FREDERICKSBURG, VA / ACCESSWIRE / April 22, 2019 / Virginia Partners Bank (OTCQX: PTRS) (the “Bank”) reported net income of $545 thousand for the three months ended March 31, 2019, a 10.7% increase when compared to net income of $493 thousand for the same period in 2018. The Bank’s results of operations for the three months ended March 31, 2019 were negatively impacted by merger expense of $312 thousand related to the pending merger of equals with Delmar Bancorp (“Delmar”) and The Bank of Delmarva (“Delmarva”). Excluding tax-effected merger expense of $300 thousand for the three months ended March 31, 2019, adjusted net income (Non-GAAP) was $845 thousand for the three months ended March 31, 2019. For the three months ended March 31, 2019, the Bank’s return on average assets, return on average equity and efficiency ratio was 0.52%, 4.92% and 78.62%, respectively, as compared to 0.52%, 5.22% and 80.26%, respectively, for the same period in 2018. Excluding tax-effected merger expense for the three months ended March 31, 2019, return on average assets (Non-GAAP), return on average equity (Non-GAAP) and efficiency ratio (Non-GAAP) was 0.81%, 7.63% and 70.62%, respectively.

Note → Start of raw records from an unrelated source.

(** C1, as the code has it. For every analyzed UI-candidate file the
    transitive check runs whether or not the direct check found reasons:
    the reasons of the report are the direct reasons, then the reasons of
    the transitive check started with an empty [visited], then at most one
    data-fetching reason. So the report carries a transitive reason
    exactly when the transitive check returns one, also when the file has
    direct forbidden-import reasons. *)
Theorem transitive_check_always_runs (P : Platform) (filePath relativePath : string)
    (fileContents : FileContents) (projectRoot : string) (tsConfig : TsConfigPaths)
    (purityConfig : PurityConfig) (report : ImportBoundaryReport) :
  analyzeFile P filePath relativePath fileContents projectRoot tsConfig purityConfig
    = Some report ->
  let direct :=
    analyzeFileImports P filePath fileContents projectRoot tsConfig purityConfig ∅ in
  let transitive :=
    fst (checkTransitiveImports P filePath fileContents projectRoot tsConfig purityConfig ∅) in
  exists fetching,
    reasons report = direct ++ transitive ++ fetching
    /\ (length fetching <= 1)%nat
    /\ Forall (fun r => type r = DataFetching) fetching
    /\ (Spec.carries Transitive (reasons report) <-> transitive <> []).
Proof.
  intros Hreport direct transitive. revert Hreport. unfold analyzeFile.
  destruct (negb (isUiCandidatePath relativePath purityConfig)); [discriminate|].
  destruct (mapGet fileContents filePath) as [content|] eqn:Hget; [|discriminate].
  destruct (negb (Js.truthy content)); [discriminate|].
  intros [= <-]. simpl.
  pose proof (analyzeFileImports_reasons P filePath fileContents projectRoot tsConfig
                purityConfig ∅) as Hdirect. fold direct in Hdirect.
  destruct (checkTransitiveImports_call P filePath fileContents projectRoot tsConfig
              purityConfig ∅) as (ts & visited' & Hcall & _ & _ & _ & Htrans & _).
  assert (Hts : transitive = ts) by (subst transitive; rewrite Hcall; reflexivity).
  assert (Hshape : exists fetching,
            collectReasons P filePath content fileContents projectRoot tsConfig purityConfig
            = direct ++ transitive ++ fetching
            /\ (length fetching <= 1)%nat
            /\ Forall (fun r => type r = DataFetching) fetching).
  { unfold collectReasons. fold direct. rewrite Hcall. rewrite <- Hts.
    destruct (existsb (fun pattern => regExpTest P pattern content) dataFetchingPatterns);
      simpl.
    - eexists. rewrite <- app_assoc. split; [reflexivity|].
      split; [simpl; lia | repeat constructor].
    - exists []. rewrite app_nil_r. split; [reflexivity|]. split; [simpl; lia | constructor]. }
  destruct Hshape as (fetching & -> & Hlen & Hfetch).
  exists fetching. split; [reflexivity|]. split; [exact Hlen|]. split; [exact Hfetch|].
  rewrite !carries_app. split.
  - intros [H | [H | H]].
    + exfalso. revert H. apply (carries_Forall _ _ _ Hdirect).
      intros r [-> | ->]; discriminate.
    + destruct H as (r & Hin & _). intros E. rewrite E in Hin. destruct Hin.
    + exfalso. revert H. apply (carries_Forall _ _ _ Hfetch). intros r ->. discriminate.
  - intros Hne. right. left. rewrite Hts in *.
    destruct ts as [|r ts']; [congruence|].
    exists r. split; [left; reflexivity|]. inversion Htrans; assumption.
Qed.

Lemma transitive_check_always_runs_witness :
  exists report,
    analyzeFile Examples.node "/p/ui/card.tsx" "ui/card.tsx" Examples.fileContents "/p"
      noTsConfig Examples.purityConfig = Some report
    /\ Spec.carries Transitive (reasons report).
Proof.
  eexists. split; [vm_compute; reflexivity|].
  destruct (transitive_check_always_runs Examples.node "/p/ui/card.tsx" "ui/card.tsx"
              Examples.fileContents "/p" noTsConfig Examples.purityConfig _ eq_refl)
    as (fetching & _ & _ & _ & Hiff).
  apply Hiff. vm_compute. discriminate.
Defined.

(** C1, as the specification has it, fails: [card.tsx] has a direct
    forbidden-import reason, and its report carries a transitive reason
    as well. *)
Lemma direct_and_transitive_together :
  exists report,
    analyzeFile Examples.node "/p/ui/card.tsx" "ui/card.tsx" Examples.fileContents "/p"
      noTsConfig Examples.purityConfig = Some report
    /\ Spec.carries ForbiddenImport
         (analyzeFileImports Examples.node "/p/ui/card.tsx" Examples.fileContents "/p"
            noTsConfig Examples.purityConfig ∅)
    /\ Spec.carries ForbiddenImport (reasons report)
    /\ Spec.carries Transitive (reasons report).
Proof.
  eexists. split; [vm_compute; reflexivity|].
  split; [|split]; vm_compute.
  - eexists. split; [left; reflexivity | reflexivity].
  - eexists. split; [left; reflexivity | reflexivity].
  - eexists. split; [right; left; reflexivity | reflexivity].
Qed.

(** ** Alias resolution *)

Lemma aliasLoop_passedOver (P : Platform) (importPath : string) (tsConfig : TsConfigPaths)
    (projectRoot : string) (before rest : list (string * list string)) :
  Forall (Spec.passedOver P importPath) before ->
  aliasLoop P importPath tsConfig projectRoot (before ++ rest)
  = aliasLoop P importPath tsConfig projectRoot rest.
Proof.
  induction 1 as [|[pattern replacements] before Hentry _ IH]; simpl; [reflexivity|].
  destruct Hentry as [Hmiss | (group1 & Hhit & Hnone)].
  - simpl in Hmiss. rewrite Hmiss. simpl. exact IH.
  - unfold Spec.matchesWith in Hhit. simpl in Hhit. rewrite Hhit. simpl.
    unfold Spec.replacementOf in Hnone. simpl in Hnone.
    destruct replacements as [|replacement more]; [exact IH|].
    destruct (Js.truthy replacement); [discriminate | exact IH].
Qed.

(** C7, as the code has it. The alias patterns are tried first, in
    declaration order, and the first one that matches the specifier and
    has a non-empty first replacement wins: the wildcard capture (without
    [$]) replaces every [*] of that replacement, and the result is
    resolved against the project root and the configured base directory
    (the project root if unset); entries that do not match, or that match
    without a replacement, are passed over. When every entry is passed
    over, a specifier starting with [/] resolves relative to the project
    root, one starting with [.] relative to the directory of the current
    file, and any other specifier gives [null]. In each of these cases the
    resolver returns and raises nothing. *)
Theorem resolvePathAlias_order (P : Platform) (importPath : string) (tsConfig : TsConfigPaths)
    (projectRoot currentFileDir : string) :
  (forall before pattern replacement more after group1,
     paths tsConfig = Some (before ++ (pattern, replacement :: more) :: after) ->
     Forall (Spec.passedOver P importPath) before ->
     Spec.matchesWith P importPath (pattern, replacement :: more) group1 ->
     replacement <> "" ->
     Js.dollarFree (Js.orEmpty group1) = true ->
     resolvePathAlias P importPath tsConfig projectRoot currentFileDir
     = Returns (Some (resolve P [projectRoot; Spec.baseOf tsConfig projectRoot;
                                 Js.substituteStar replacement (Js.orEmpty group1)])))
  /\ (forall entries,
        paths tsConfig = Some entries \/ (paths tsConfig = None /\ entries = []) ->
        Forall (Spec.passedOver P importPath) entries ->
        resolvePathAlias P importPath tsConfig projectRoot currentFileDir
        = Returns (if Js.startsWith importPath "/"
                   then Some (resolve P [projectRoot; Js.slice1 importPath])
                   else if Js.startsWith importPath "."
                        then Some (resolve P [currentFileDir; importPath])
                        else None)).
Proof.
  split.
  - intros before pattern replacement more after group1 Hpaths Hbefore Hhit Hrep Hdollar.
    unfold resolvePathAlias. rewrite Hpaths.
    rewrite aliasLoop_passedOver by exact Hbefore. simpl.
    unfold Spec.matchesWith in Hhit. simpl in Hhit. rewrite Hhit. simpl.
    apply truthy_true in Hrep. rewrite Hrep. simpl.
    rewrite replaceStar_dollarFree by exact Hdollar. reflexivity.
  - intros entries Hpaths Hall.
    assert (Hloop : (match paths tsConfig with
                     | Some es => aliasLoop P importPath tsConfig projectRoot es
                     | None => Returns None
                     end) = Returns None).
    { destruct Hpaths as [-> | [-> _]]; [|reflexivity].
      rewrite <- (app_nil_r entries). rewrite aliasLoop_passedOver by exact Hall.
      reflexivity. }
    unfold resolvePathAlias. rewrite Hloop. simpl.
    destruct (Js.startsWith importPath "/"); [rewrite orb_true_r; reflexivity|].
    rewrite orb_false_r. destruct (Js.startsWith importPath "."); reflexivity.
Qed.

Lemma resolvePathAlias_order_witness :
  resolvePathAlias Examples.node "@/lib/db" Examples.aliases "/p" "/p/ui"
    = Returns (Some "/p/src/lib/db")
  /\ resolvePathAlias Examples.node "react" Examples.aliases "/p" "/p/ui" = Returns None.
Proof.
  split.
  - exact (proj1 (resolvePathAlias_order Examples.node "@/lib/db" Examples.aliases "/p" "/p/ui")
             [] "@/*" "src/*" [] [] (Some "lib/db") eq_refl (List.Forall_nil _) eq_refl
             ltac:(discriminate) eq_refl).
  - refine (proj2 (resolvePathAlias_order Examples.node "react" Examples.aliases "/p" "/p/ui")
              [("@/*", ["src/*"])] (or_introl eq_refl) _).
    constructor; [left; reflexivity | constructor].
Defined.

(** C7, as the specification has it, fails: the first pattern of the
    table, [@/*], matches ["@/lib/db"], but it has no replacement and the
    second entry decides the result. *)
Lemma first_match_does_not_win :
  regExpMatch Examples.node (aliasRegExpSource "@/*") "@/lib/db" = Returns (Some (Some "lib/db"))
  /\ paths Examples.aliasesWithGap = Some [("@/*", []); ("@/lib/*", ["src/lib/*"])]
  /\ resolvePathAlias Examples.node "@/lib/db" Examples.aliasesWithGap "/p" "/p/ui"
     = Returns (Some (resolve Examples.node ["/p"; "/p"; Js.substituteStar "src/lib/*" "db"])).
Proof. split; [|split]; reflexivity. Qed.

(** ** Native element counts *)

Lemma objSet_lookup_eq {V : Type} (key : string) (value : V) (obj : gmap string V) :
  key <> "__proto__" -> objSet key value obj !! key = Some value.
Proof.
  intros Hkey. unfold objSet.
  destruct (String.eqb_spec key "__proto__"); [contradiction|]. apply lookup_insert_eq.
Qed.

Lemma objSet_lookup_other {V : Type} (key k : string) (value : V) (obj : gmap string V) :
  k <> key \/ key = "__proto__" -> objSet key value obj !! k = obj !! k.
Proof.
  intros H. unfold objSet.
  destruct (String.eqb_spec key "__proto__") as [Hp|Hp]; [reflexivity|].
  destruct H as [H|H]; [|contradiction]. apply lookup_insert_ne. congruence.
Qed.


Lemma countElements_lookup (P : Platform) (content : string) (elements : list string) :
  forall counts0 counts,
    BusinessLogic.countElements P content elements counts0 = Returns counts ->
    forall e,
      (In e elements -> e <> "__proto__" -> counts !! e = Some (Spec.occurrences P content e))
      /\ (~ (In e elements /\ e <> "__proto__") -> counts !! e = counts0 !! e).
Proof.
  induction elements as [|element rest IH]; intros counts0 counts Hrun e; simpl in Hrun.
  - injection Hrun as <-. split; [intros []|reflexivity].
  - destruct (regExpMatchAll P (BusinessLogic.nativePattern element) content) as [ms|] eqn:E;
      simpl in Hrun; [|discriminate].
    destruct (IH _ _ Hrun e) as [Hin Hout].
    destruct (in_dec string_dec e rest) as [Hrest|Hrest].
    + split.
      * intros _ Hp. apply Hin; assumption.
      * intros Hn. destruct (string_dec e "__proto__") as [->|Hp].
        -- rewrite Hout by (intros [_ Hq]; apply Hq; reflexivity).
           apply objSet_lookup_other.
           destruct (string_dec element "__proto__") as [Hq|Hq]; [right; exact Hq|].
           left. congruence.
        -- exfalso. apply Hn. split; [right; exact Hrest | exact Hp].
    + split.
      * intros [<- | Hr] Hp; [|contradiction].
        rewrite Hout by tauto. rewrite objSet_lookup_eq by exact Hp.
        unfold Spec.occurrences. rewrite E. reflexivity.
      * intros Hn. rewrite Hout by tauto. apply objSet_lookup_other.
        destruct (string_dec element "__proto__") as [Hp|Hp]; [right; exact Hp|].
        left. intros ->. apply Hn. split; [left; reflexivity | exact Hp].
Qed.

The increase in net income for the three months ended March 31, 2019, as compared to the same period in 2018, was driven by increases in net interest income, due primarily to loan and deposit growth, and noninterest income, lower provision for loan losses, and partially offset by higher noninterest expense and income tax expense. The Bank’s results of operations, primarily noninterest income and noninterest expense, for the three months ended March 31, 2019 and 2018 were directly affected by Johnson Mortgage Company, LLC, the Bank’s majority-owned subsidiary. For the three months ended March 31, 2019, the Bank recorded a net loss of approximately $16 thousand (net of income tax benefit and noncontrolling interest) related to Johnson Mortgage Company, LLC as compared to a net loss of approximately $19 thousand (net of income tax benefit and noncontrolling interest) for the same period in 2018. In addition, the Bank’s results of operations for the three months ended March 31, 2019 was negatively impacted by higher income tax expense due primarily to higher consolidated income before income taxes and the non-deductibility of merger expense. For the three months ended March 31, 2019, the Bank’s effective tax rate was 27.9% as compared to 18.7% for the same period in 2018.

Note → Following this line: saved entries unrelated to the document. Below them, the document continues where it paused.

(** The literal [/^\$\[cd_genaz\S?(D)\S*\]/g], where [D] stands for [\d*]. *)
Definition re_genaz : pattern :=
  {| anchored := true; ignoreCase := false; ngroups := 1;
     body := Lits (str "$[cd_genaz")
               (Cat (Opt (Cls not_space))
                  (Cat (Grp 1 (Star (Cls is_digit)))
                     (Cat (Star (Cls not_space)) (Chr 93)))) |}.

(** The literal [/^\$\[cd_genpass(_strong)?\S?(D)\S*\]/g], where [D] stands for [\d*]. *)
Definition re_genpass : pattern :=
  {| anchored := true; ignoreCase := false; ngroups := 2;
     body := Lits (str "$[cd_genpass")
               (Cat (Opt (Grp 1 (Lits (str "_strong") Eps)))
                  (Cat (Opt (Cls not_space))
                     (Cat (Grp 2 (Star (Cls is_digit)))
                        (Cat (Star (Cls not_space)) (Chr 93))))) |}.

(** [/Name=(\S+),Value=(\S+)/gi] *)
Definition re_override : pattern :=
  {| anchored := false; ignoreCase := true; ngroups := 2;
     body := Lits (str "Name=")
               (Cat (Grp 1 (Plus (Cls not_space)))
                  (Lits (str ",Value=") (Grp 2 (Plus (Cls not_space))))) |}.

(** ** Outcomes, state and the outside world *)

(** What a [throw] or a rejected promise carries. *)
Inductive exn :=
| TypeError                       (* raised by the engine or by [path] *)
| RangeError                      (* raised by the engine: too many arguments *)
| Error (message : jsstring)      (* [new Error(message)] *)
| Reason (text : jsstring)        (* [reject(stderr)]: a plain string *)
| IOError (message : jsstring).   (* raised by [fs] or [JSON.parse] *)

(** [Throw] is an exception inside a function, or the rejection of the
    promise an [async] function returns.  [Fatal] is an exception raised
    inside a callback the event loop runs: no [try] block and no promise
    sees it, and it ends the process. *)
Inductive outcome (A : Type) :=
| Ok (a : A)
| Throw (e : exn)
| Fatal (e : exn).
Arguments Ok {A} a.
Arguments Throw {A} e.
Arguments Fatal {A} e.

Inductive line :=
| console_info (s : jsstring)
| console_log (s : jsstring)
| console_error (e : exn).

(** A parameter entry of the parameter document. *)
Record entry := {
  ParameterKey : jsstring;
  ParameterValue : jsval
}.

(** A file [saveJsonToFile] wrote holds [JSON.stringify] of a document;
    [files] keeps the document. *)
Record state := {
  drawn : nat;                             (* calls of [Math.random()] so far *)
  env : gmap jsstring jsstring;            (* [process.env] *)
  out : list line;                         (* console output, oldest first *)
  files : gmap jsstring (list entry)       (* the files written, by path *)
}.

Definition M (A : Type) : Type := state -> outcome A * state.

Definition ret {A} (a : A) : M A := fun st => (Ok a, st).
Definition throw {A} (e : exn) : M A := fun st => (Throw e, st).
Definition fatal {A} (e : exn) : M A := fun st => (Fatal e, st).
Definition bind {A B} (c : M A) (f : A -> M B) : M B :=
  fun st =>
    match c st with
    | (Ok a, st') => f a st'
    | (Throw e, st') => (Throw e, st')
    | (Fatal e, st') => (Fatal e, st')
    end.

Declare Scope js_scope.
Delimit Scope js_scope with js.
Notation "'let*' x ':=' c 'in' k" := (bind c (fun x => k))
  (at level 10, x name, c at level 100, k at level 200) : js_scope.
Notation "'run' c 'in' k" := (bind c (fun _ => k))
  (at level 10, c at level 100, k at level 200) : js_scope.
Local Open Scope js_scope.

(** [try { body } catch (error) { handler(error) }] *)
Definition try_catch {A} (body : M A) (handler : exn -> M A) : M A :=
  fun st =>
    match body st with
    | (Throw e, st') => handler e st'
    | r => r
    end.

Definition console (l : line) : M unit :=
  fun st => (Ok tt, {| drawn := drawn st; env := env st; out := out st ++ [l];
                       files := files st |}).

Definition setenv (name value : jsstring) : M unit :=
  fun st => (Ok tt, {| drawn := drawn st; env := <[name := value]> (env st); out := out st;
                       files := files st |}).

(** [process.env.NAME] inside a template literal. *)
Definition getenv (name : jsstring) : M jsstring :=
  fun st => (Ok (match env st !! name with
                 | Some v => v
                 | None => str "undefined"
                 end), st).

(** The result of a shell command handed to its callback. *)
Record exit := { exit_code : Z; stdout : jsstring; stderr : jsstring }.

Inductive answer (A : Type) :=
| Done (a : A)
| Failed (e : exn).
Arguments Done {A} a.
Arguments Failed {A} e.

(** The template, as far as it is read: [Parameters] maps a parameter
    name to its descriptor; [None] is a template without [Parameters].
    Names inherited from [Object.prototype] are not modelled: their
    values carry no [Default], so they read like absent names. *)
Record template := { Parameters : option (gmap jsstring jsval) }.

(** The collaborators of the program. *)
Record World := {
  (** the n-th value [Math.random()] returns *)
  Math_random : nat -> Q;
  (** how many arguments beyond 65535 a call may have before the engine
      raises a RangeError: no engine refuses fewer than 65535 *)
  argument_headroom : N;
  (** [azones.sort(cmp)] under the random comparator of
      [genAvailabilityZones], when the first draw of the comparator is
      the n-th: the order the engine leaves, and how many times it calls
      the comparator, are its own *)
  sort_random : nat -> list jsstring -> list jsstring;
  sort_comparisons : nat -> list jsstring -> nat;
  (** [fetchAWSAvailabilityZones()]: the names of the zones whose state
      is available, or the rejection of the zone lister *)
  fetchAWSAvailabilityZones : answer (list jsstring);
  (** [SHELL.exec(command, ...)]: what the callback receives *)
  SHELL_exec : jsstring -> exit;
  (** [JSON.parse(FS.readFileSync(path))] on the template file and on the
      parameter file ([None]: the file holds [null]) *)
  read_template : jsstring -> answer template;
  read_params : jsstring -> answer (option (list entry));
  (** [FS.writeFileSync(path, ...)]: whether the file can be written *)
  FS_writeFileSync : jsstring -> answer unit;
  PATH_join : list jsstring -> jsstring;
  PATH_resolve : jsstring -> jsstring;
  Date_now : Z
}.

Definition of_answer {A} (a : answer A) : M A :=
  match a with
  | Done x => ret x
  | Failed e => throw e
  end.

(** ** Value generators *)

(** [Math.floor(r * n)], the product taken exactly. *)
Definition floor_mul (r : Q) (n : Z) : Z := Qfloor (r * inject_Z n).

Definition len {A} (l : list A) : Z := Z.of_nat (length l).

(** [s.charCodeAt(0)]: [None] is NaN. *)
Definition charCodeAt0 (s : jsstring) : option Z := head s.

(** [String.fromCharCode] on its arguments: each code through ToUint16. *)
Definition fromCharCode (charCodes : list (option Z)) : jsstring :=
  map (fun c => match c with Some z => z mod 65536 | None => 0 end) charCodes.

(** The number of arguments one call may have. *)
Definition argument_limit (w : World) : Z := 65535 + Z.of_N (argument_headroom w).

Definition ranges : list (Z * Z) := [(48, 57); (65, 90); (97, 122)].

Definition symbols : list jsstring :=
  [str "!"; str "@"; str "#"; str "$"; str "%"; str "^"; str "&"; str "*"; str "+"; str "-"].

Section Program.
Variable w : World.

Definition random : M Q :=
  fun st => (Ok (Math_random w (drawn st)),
             {| drawn := S (drawn st); env := env st; out := out st; files := files st |}).

(** [f(...args)]: the spread passes one argument per element, and the
    engine raises a RangeError when they are more than it accepts. *)
Definition spread {A B} (f : list A -> B) (args : list A) : M B :=
  if len args <=? argument_limit w then ret (f args) else throw RangeError.

(** One turn of the loop of [genString]: the code it pushes. *)
Definition genCharCode (specialChars : list jsstring) : M (option Z) :=
  let size := len ranges + (if 0 <? len specialChars then 1 else 0) in
  let* r := random in
  let s := floor_mul r size in
  match index ranges s with
  | None =>
      let* r' := random in
      match index specialChars (floor_mul r' (len specialChars)) with
      | Some sym => ret (charCodeAt0 sym)
      | None => throw TypeError
      end
  | Some range =>
      let* r' := random in
      ret (Some (floor_mul r' (range.2 - range.1) + range.1))
  end.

Total assets as of March 31, 2019 were $429.9 million, an increase of $17.2 million or 4.2% from March 31, 2018. Over the same period, gross loans held for investment increased 10.8% to $331.3 million, total investment securities – taxable decreased 13.7% to $67.4 million, total deposits decreased 2.5% to $333.4 million, however noninterest bearing deposits grew 7.5% to $56.1 million, total Federal Home Loan Bank borrowings increased 70.7% to $44.2 million and total equity increased 12.6% to $45.5 million. The decrease in investment securities – taxable was due to the strategic utilization of the cash flows from these investment securities to fund loan growth. The decrease in total deposits and the corresponding increase in total Federal Home Loan Bank borrowings were due to a decrease in money market deposits which was driven by withdrawals by several large deposit customers due to other business related needs and not due to the loss of relationships. In addition, the Bank has been able to reduce its utilization of time deposits – wholesale. As of March 31, 2019, time deposits – wholesale were $20.4 million, which represents a decrease of 14.9% from March 31, 2018. All of the Bank’s capital ratios continue to exceed regulatory requirements, with total risk-based capital substantially above well-capitalized regulatory requirements.

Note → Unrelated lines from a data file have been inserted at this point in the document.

Lemma sa_loop_nofuel (schedule : nat -> Q) (k fuel : nat) (w : W)
    (t attempts : nat) :
  snd (sa_loop schedule k fuel w t attempts) = NoFuel ->
  length (fst (sa_loop schedule k fuel w t attempts)) = fuel.
Proof.
  revert w t attempts.
  induction fuel as [|fuel IH]; intros w t a; simpl; loop_tests;
    try discriminate; try reflexivity; intros Hnf; now rewrite IH.
Qed.

Lemma ga_loop_nofuel (pop_size : nat) (mp : Q) (k fuel : nat) (w : W)
    (attempts : nat) :
  snd (ga_loop pop_size mp k fuel w attempts) = NoFuel ->
  length (fst (ga_loop pop_size mp k fuel w attempts)) = fuel.
Proof.
  revert w attempts.
  induction fuel as [|fuel IH]; intros w a; simpl; loop_tests;
    try discriminate; try reflexivity; intros Hnf; now rewrite IH.
Qed.

Lemma mimic_loop_nofuel (pop_size : nat) (keep_pct : Q) (k fuel : nat)
    (w : W) (attempts : nat) :
  snd (mimic_loop pop_size keep_pct k fuel w attempts) = NoFuel ->
  length (fst (mimic_loop pop_size keep_pct k fuel w attempts)) = fuel.
Proof.
  revert w attempts.
  induction fuel as [|fuel IH]; intros w a; simpl; loop_tests;
    try discriminate; try reflexivity; intros Hnf; now rewrite IH.
Qed.
(** One relaxation, while the node [c_node] is expanded. *)
Lemma searching_relax (c_node : Node) (cl : gset pos) m ms st st' :
  popped_cheapest c_node st.2 ->
  m ∈ cardinal_moves ->
  searching (position c_node) (m :: ms) (mkSearch st.1 cl st.2) ->
  position c_node ∈ cl ->
  relax c_node cl st m = Ok st' ->
  searching (position c_node) ms (mkSearch st'.1 cl st'.2) ∧ popped_cheapest c_node st'.2.
Proof.
  intros Hpop Hm (Hheap & Hent & Hwalked & Hclosed & Hstart) Hc0 Hrelax.
  destruct Hpop as (Hcfrom & Hcg & Hcbest).
  apply relax_spec in Hrelax.
  remember ((position c_node).1 + m.1, (position c_node).2 + m.2) as q eqn:Eq.
  cbn [nodes closed g_costs] in *.
  (* the closed cells keep their properties when only [pending] shrinks *)
  assert (Hshrink :
    (passable game_map restricted q ->
       ∃ z', st.2 !! q = Some (Fin z') ∧ z' <= cost c_node + cell cost_map q) ->
    closed_cheapest game_map restricted start end_ cost_map (position c_node) ms cl st.2).
  { intros Hq c Hc. destruct (Hclosed c Hc) as (H1 & z & H2 & H3 & H4).
    split; [done|]. exists z. split_and!; auto. intros m' Hm' Hin'.
    destruct (H4 m' Hm' Hin') as [[-> Hpend]|Hz]; [|by right].
    apply elem_of_cons in Hpend as [->|Hpend]; [right | left; done].
    rewrite <- Eq in *. rewrite Hcg in H2. injection H2 as <-. by apply Hq. }
  inversion Hrelax as [Hout|tile p Hin Htile Hskip|tile c p Hin Htile Hfree Hncl Hcost Hlt
                       |tile c p new_g Hin Htile Hfree Hncl Hcost Hlt];
    try subst p; try subst new_g; subst st';
    repeat match goal with
           | H : context [((position c_node).1 + m.1, (position c_node).2 + m.2)] |- _ =>
             lazymatch H with Eq => fail | _ => rewrite <- Eq in H end
           end; rewrite <- ?Eq.
  - (* off the grid *)
    split; [|done]. unfold searching; cbn [nodes closed g_costs].
    split_and!; auto.
    apply Hshrink. intros [Hin _]. congruence.
  - (* forbidden, or closed already *)
    split; [|done]. unfold searching; cbn [nodes closed g_costs].
    split_and!; auto.
    apply Hshrink. intros [_ Hq].
    destruct Hskip as [Hr|Hqc].
    { apply cell_grid_get in Htile. rewrite <- Htile in Hr. congruence. }
    destruct (Hclosed q Hqc) as (_ & z & Hgq & Hbest & _).
    exists z. split; [done|].
    apply (Hbest (mkNode q (Some c_node))); [|done].
    apply from_start_child; [done | by exists m | ].
    split; [done|]. done.
  - (* no improvement *)
    split; [|done]. unfold searching; cbn [nodes closed g_costs].
    split_and!; auto.
    apply Hshrink. intros _.
    apply cell_grid_get in Hcost. subst c.
    unfold g_get in Hlt. rewrite Hcg in Hlt.
    cbn [default from_option id num_add] in Hlt.
    apply num_ltb_Fin_false in Hlt as (z & Hz & Hle).
    exists z. split; [|done].
    destruct (st.2 !! q) as [v|] eqn:Hv; simpl in Hz; [by subst | done].
  - (* a better cost for [q] *)
    apply cell_grid_get in Hcost. subst c.
    apply cell_grid_get in Htile. subst tile.
    unfold g_get in Hlt |- *. rewrite Hcg in Hlt |- *.
    cbn [default from_option id num_add fst snd] in *.
    set (gq := cost c_node + cell cost_map q) in *.
    assert (Hqc : q ≠ position c_node) by (intros E; rewrite E in Hncl; done).
    assert (Hold : forall g0, st.2 !! q = Some (Fin g0) -> gq < g0).
    { intros g0 Hg0. rewrite Hg0 in Hlt. simpl in Hlt. lia. }
    assert (Hchild : from_start (mkNode q (Some c_node))).
    { apply from_start_child; [done | by exists m |]. split; done. }
    split.
    2:{ unfold popped_cheapest. split_and!; auto. by rewrite lookup_insert_ne. }
    unfold searching; cbn [nodes closed g_costs].
    split.
    { apply heappush_ok; [apply entry_ltb_asym | apply entry_leb_trans | done]. }
    split.
    { intros f n Hn. rewrite heappush_perm in Hn.
      apply elem_of_cons in Hn as [[= -> ->]|Hn].
      - cbn [position]. rewrite lookup_insert_eq, gcost_child.
        split_and!; [done | done |]. exists gq. split; [done | subst gq; lia].
      - destruct (Hent f n Hn) as (Hfn & Hf & z & Hg & Hle).
        split_and!; [done | done |].
        destruct (decide (position n = q)) as [Epq|Nq].
        + exists gq. rewrite Epq, lookup_insert_eq. rewrite Epq in Hg.
          specialize (Hold _ Hg). split; [done | lia].
        + exists z. by rewrite lookup_insert_ne. }
    split.
    { intros p v Hp. apply lookup_insert_Some in Hp as [[<- <-]|[Np Hp]].
      - exists gq, (mkNode q (Some c_node)). split_and!; try done.
        intros _. rewrite heappush_perm. apply list_elem_of_here.
      - destruct (Hwalked p v Hp) as (z & n & -> & Hn & Hpn & Hg & Hopen).
        exists z, n. split_and!; try done.
        intros Hpcl. rewrite heappush_perm. apply list_elem_of_further. auto. }
    split; [|done].
    intros c Hc. destruct (Hclosed c Hc) as (H1 & z & H2 & H3 & H4).
    assert (c ≠ q) by (intros ->; done).
    rewrite lookup_insert_ne by done.
    split; [done|]. exists z. split_and!; auto. intros m' Hm' Hin'.
    destruct (decide ((c.1 + m'.1, c.2 + m'.2) = q)) as [Ecq|Nq].
    + right. rewrite Ecq, lookup_insert_eq. exists gq. split; [done|].
      destruct (H4 m' Hm' Hin') as [[-> _]|(z' & Hz' & Hle)].
      * rewrite Hcg in H2. injection H2 as <-. subst gq. lia.
      * rewrite Ecq in Hz', Hle. specialize (Hold _ Hz'). lia.
    + rewrite lookup_insert_ne by done.
      destruct (H4 m' Hm' Hin') as [[-> Hpend]|Hz]; [|by right].
      apply elem_of_cons in Hpend as [->|Hpend]; [done | left; done].
Qed.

“I am pleased with our Bank’s profitability and growth to start 2019,” said Lloyd B. Harrison, III, Virginia Partners Bank President & CEO. “Net income (Non-GAAP) for the first quarter of 2019 improved by $353 thousand or 71.6% when compared to the first quarter of 2018. A significant portion of our net income improvement from the first quarter of 2018 to the first quarter of 2019 was due to our efforts to grow top-line revenue and reduce noninterest expense. Net interest income for the first quarter of 2019 increased by $303 thousand or 9.6% when compared to the first quarter of 2018. Excluding merger expense, we were able to reduce our total noninterest expense by $68 thousand or 2.4% during the first quarter of 2019, as compared to the first quarter of 2018. During the first quarter of 2019, we generated loan growth of 2.8% as compared to 10.8% over the trailing twelve months, which again outpaced our internal targets. We believe this growth activity, combined with our emphasis on total relationship banking, positions us to deliver solid growth and increased profitability throughout the balance of 2019.”

Harrison continued, “We continue to be very excited and focused on our pending merger of equals with Delmar and Delmarva. The Bank and Delmarva are working diligently together on this strategic partnership, and making great progress towards creating a strong banking franchise. To date we have received all necessary regulatory approvals to proceed with the merger, and late last month Delmar filed a registration statement on Form S-4 with the SEC, which included a proxy statement and a preliminary prospectus. We are very excited about the future prospects and increased efficiencies of our combined organization and look forward to maximizing the potential of this combined franchise.”

About Virginia Partners Bank

Virginia Partners Bank, headquartered in Fredericksburg, Virginia, was founded in 2008 and has three branches in Fredericksburg, Virginia. In Maryland, the Bank trades under the name Maryland Partners Bank (a division of Virginia Partners Bank), and operates a full service branch and commercial banking office in La Plata, Maryland and a Loan Production Office in Annapolis, Maryland. Virginia Partners Bank also owns a controlling stake in Johnson Mortgage Company, LLC, which is a residential mortgage company headquartered in Newport News, Virginia, with branch offices in Fredericksburg and Williamsburg, Virginia. For more information, visit www.vapartnersbank.com.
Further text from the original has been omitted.